Quantitative metabolic activity as marker of cardiac neoplasm. A, Quantitative standardized uptake values (SUV) within visually scored cardiac mass subtypes. Note correspondence between visually assigned categories and quantitative results, as shown by 3‐ to 4‐fold increment in maximum (top) and mean (bottom) quantitative SUV for neoplasm (NEO) cases visually identified on positron emission tomography (PET) vs cases in which NEO was not visually discernable (P<0.001), as well as similar SUV between thrombus (THR; all PET negative) and NEO cases for which PET read discordantly with cardiac magnetic resonance (CMR; P=0.87 and P=0.32 for maximum and mean SUVs, respectively).
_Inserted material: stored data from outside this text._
Lemma upload_reports_and_continues_witness :
  ∃ st', upload demo_lib demo_fs demo_upload
           {| world := demo_world_no_create; resp := new_response |} = (st', Normal tt)
    ∧ logs (world st')
      = [StdLog msg_create;
         AccessLog "10.0.0.7:40000" "POST" "/docs/" "HTTP/1.1" "500";
         MessageLog "500:   No permission to access the file";
         AccessLog "10.0.0.7:40000" "POST" "/docs/" "HTTP/1.1" "200"]
    ∧ disk (world st') !! "/srv/www/docs/report.txt" = Some (RegularFile "new").
Proof.
  destruct (upload_reports_and_continues demo_lib demo_fs demo_upload demo_part
              {| world := demo_world_no_create; resp := new_response |} eq_refl)
    as (st' & Hrun & Hdisk & Hlogs & _).
  exists st'. split; [exact Hrun|]. rewrite Hdisk, Hlogs. split; reflexivity.
Defined.

Lemma split_go_nonempty sep cur s : split_go sep cur s ≠ [].
Proof.
  revert cur. induction s as [|c s IH]; intros cur; simpl; [done|].
  destruct (Ascii.eqb c sep); [done|apply IH].
Qed.

(** Joining what [strings.Split] gave, with the separator, is the
    string. *)
Lemma Join_split_go cur s :
  strings_Join (split_go c_slash cur s) "/" = string_of_list_ascii (rev cur) +:+ s.
Proof.
  revert cur. induction s as [|c s IH]; intros cur; simpl.
  - by rewrite string_app_nil_r.
  - destruct (Ascii.eqb c c_slash) eqn:Hc.
    + apply ascii_eqb_true in Hc as ->.
      change (strings_Join (string_of_list_ascii (rev cur) :: split_go c_slash [] s) "/")
        with (match split_go c_slash [] s with
              | [] => string_of_list_ascii (rev cur)
              | _ => string_of_list_ascii (rev cur) +:+ "/"
                     +:+ strings_Join (split_go c_slash [] s) "/"
              end).
      destruct (split_go c_slash [] s) eqn:E.
      { by apply split_go_nonempty in E. }
      rewrite <- E, IH. done.
    + rewrite IH. simpl. rewrite string_of_list_ascii_app. simpl.
      by rewrite string_app_assoc.
Qed.

Lemma split_go_slash cur a b :
  split_go c_slash cur (a +:+ String c_slash b)
  = removelast (split_go c_slash cur a)
    ++ [List.last (split_go c_slash cur a) ""] ++ split_go c_slash [] b.
Proof.
  revert cur. induction a as [|c a IH]; intros cur; [done|].
  rewrite string_app_cons. simpl. destruct (Ascii.eqb c c_slash).
  - rewrite IH.
    destruct (split_go c_slash [] a) eqn:E; [|done].
    by apply split_go_nonempty in E.
  - apply IH.
Qed.

Lemma split_go_last cur s :
  split_go c_slash cur s
  = removelast (split_go c_slash cur s) ++ [List.last (split_go c_slash cur s) ""].
Proof.
  apply app_removelast_last, split_go_nonempty.
Qed.

(** The target of an upload is the request path without its last slash
    and what follows it. *)
Lemma upload_target_strip dir last :
  c_slash ∉ list_ascii_of_string last →
  upload_target (dir +:+ "/" +:+ last) = dir.
Proof.
  intros Hno. unfold upload_target, strings_Split.
  change (dir +:+ "/" +:+ last) with (dir +:+ String c_slash last).
  rewrite split_go_slash.
  replace (split_go c_slash [] last) with [last].
  2:{ rewrite <- (string_app_nil_r last) at 2. rewrite split_go_name by done.
      simpl. by rewrite app_nil_r, rev_involutive, string_of_list_ascii_of_string. }
  rewrite !app_assoc, removelast_last, <- split_go_last.
  apply (Join_split_go [] dir).
Qed.

Example upload_target_docs :
  upload_target "/docs/" = "/docs" ∧ upload_target "/" = ""
  ∧ upload_savepath demo_fs "/docs/" "report.txt" = "/srv/www/docs/report.txt".
Proof. split_and!; reflexivity. Qed.

(** C6: for every upload in which the three steps succeed, of a file named
    [Filename file] to the request path [P]: the destination is the served
    root, then [P] without its last segment, a slash and the file name;
    after it the file at the destination holds the bytes of the payload,
    whatever was there before; the log has the access record "200"; and the
    response is the 303 of [http.Redirect] to [P] without its last
    segment. *)
Theorem upload_success (lib : Library) (fs : FileServer) (req : Request)
    (file : FilePart) (st : State) :
  Method req = "POST" →
  FormFile req "file" = FormFileOk file →
  sent (resp st) = None →
  let target := upload_target (URL_Path req) in
  let savepath := Webroot fs +:+ target +:+ "/" +:+ Filename file in
  let location := Redirect_location lib (URL_Path req) target in
  fault (world st) SysCreate savepath = None →
  fault (world st) SysWrite savepath = None →
  (∀ entries, disk (world st) !! savepath ≠ Some (Directory entries)) →
  part_err file = None →
  (∀ dir last, URL_Path req = dir +:+ "/" +:+ last →
               c_slash ∉ list_ascii_of_string last → target = dir)
  ∧ ∃ st', ServeHTTP lib fs req st = (st', Normal tt)
    ∧ disk (world st') = <[savepath := RegularFile (part_data file)]> (disk (world st))
    ∧ disk (world st') !! savepath = Some (RegularFile (part_data file))
    ∧ logs (world st') = logs (world st) ++ [access_record req "200"]
    ∧ resp st' = {| Header := <["Location" := location]> (Header (resp st));
                    sent := Some (StatusSeeOther,
                                  <["Location" := location]> (Header (resp st)));
                    body := body (resp st) |}.
Proof.
  intros Hpost Hfile Hsent target savepath location Hcreate Hwrite Hnodir Hread.
  split.
  { intros dir last Heq Hlast. subst target. rewrite Heq.
    by apply upload_target_strip. }
  destruct st as [wd w]. cbn [world resp] in *.
  unfold ServeHTTP, ServeHTTP_switch. rewrite Hpost.
  rewrite bool_decide_false by done.
  rewrite bool_decide_true by done. rewrite (upload_run _ _ _ _ _ Hfile).
  assert (upload_before_redirect lib fs req file {| world := wd; resp := w |}
          = {| world := {| disk := <[savepath := RegularFile (part_data file)]> (disk wd);
                           fault := fault wd;
                           logs := logs wd ++ [access_record req "200"] |};
               resp := w |}) as ->.
  { unfold upload_before_redirect, upload_savepath. fold target. fold savepath.
    cbn [world]. unfold truncate at 1. rewrite Hcreate.
    destruct (disk wd !! savepath) as [[|entries]|] eqn:E;
      [| by destruct (Hnodir entries) |];
      rewrite Hread; cbn [reported set_world world resp];
      unfold truncate; cbn [set_disk disk fault logs];
      rewrite Hwrite, lookup_insert_eq;
      cbn [reported set_world add_logs world resp set_disk disk fault logs];
      by rewrite insert_insert_eq. }
  destruct (http_Redirect_run lib req target StatusSeeOther
              {| world := {| disk := <[savepath := RegularFile (part_data file)]> (disk wd);
                             fault := fault wd;
                             logs := logs wd ++ [access_record req "200"] |};
                 resp := w |})
    as (st' & Hrun & Hworld & _ & _ & Hresp).
  fold target. rewrite Hrun. exists st'. split; [done|].
  rewrite Hworld, Hresp by (try rewrite Hpost; done). cbn [world resp disk logs].
  split_and!; [done|apply lookup_insert_eq|done|done].
Qed.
B, Receiver operating characteristic (ROC) curves for maximum and mean SUV cutoffs in relation to late gadolinium enhancement CMR evidenced NEO. Note good overall diagnostic performance for quantitative SUV (area under the curve: 0.78); corresponding diagnostic test parameters as derived from ROC curves shown in Table 4.

Figure 7

Mortality status. A, Kaplan–Meier survival curves for cardiac magnetic resonance (CMR)–evidenced neoplasm (NEO; solid line) and cancer‐matched controls (dotted line). Note increased mortality among patients with NEO compared with controls matched for primary cancer type and stage (P=0.02). B, Corresponding Kaplan–Meier curves for fluorodeoxyglucose (FDG)–avid NEO and matched controls demonstrates a similar relationship (P=0.04). PET indicates positron emission tomography.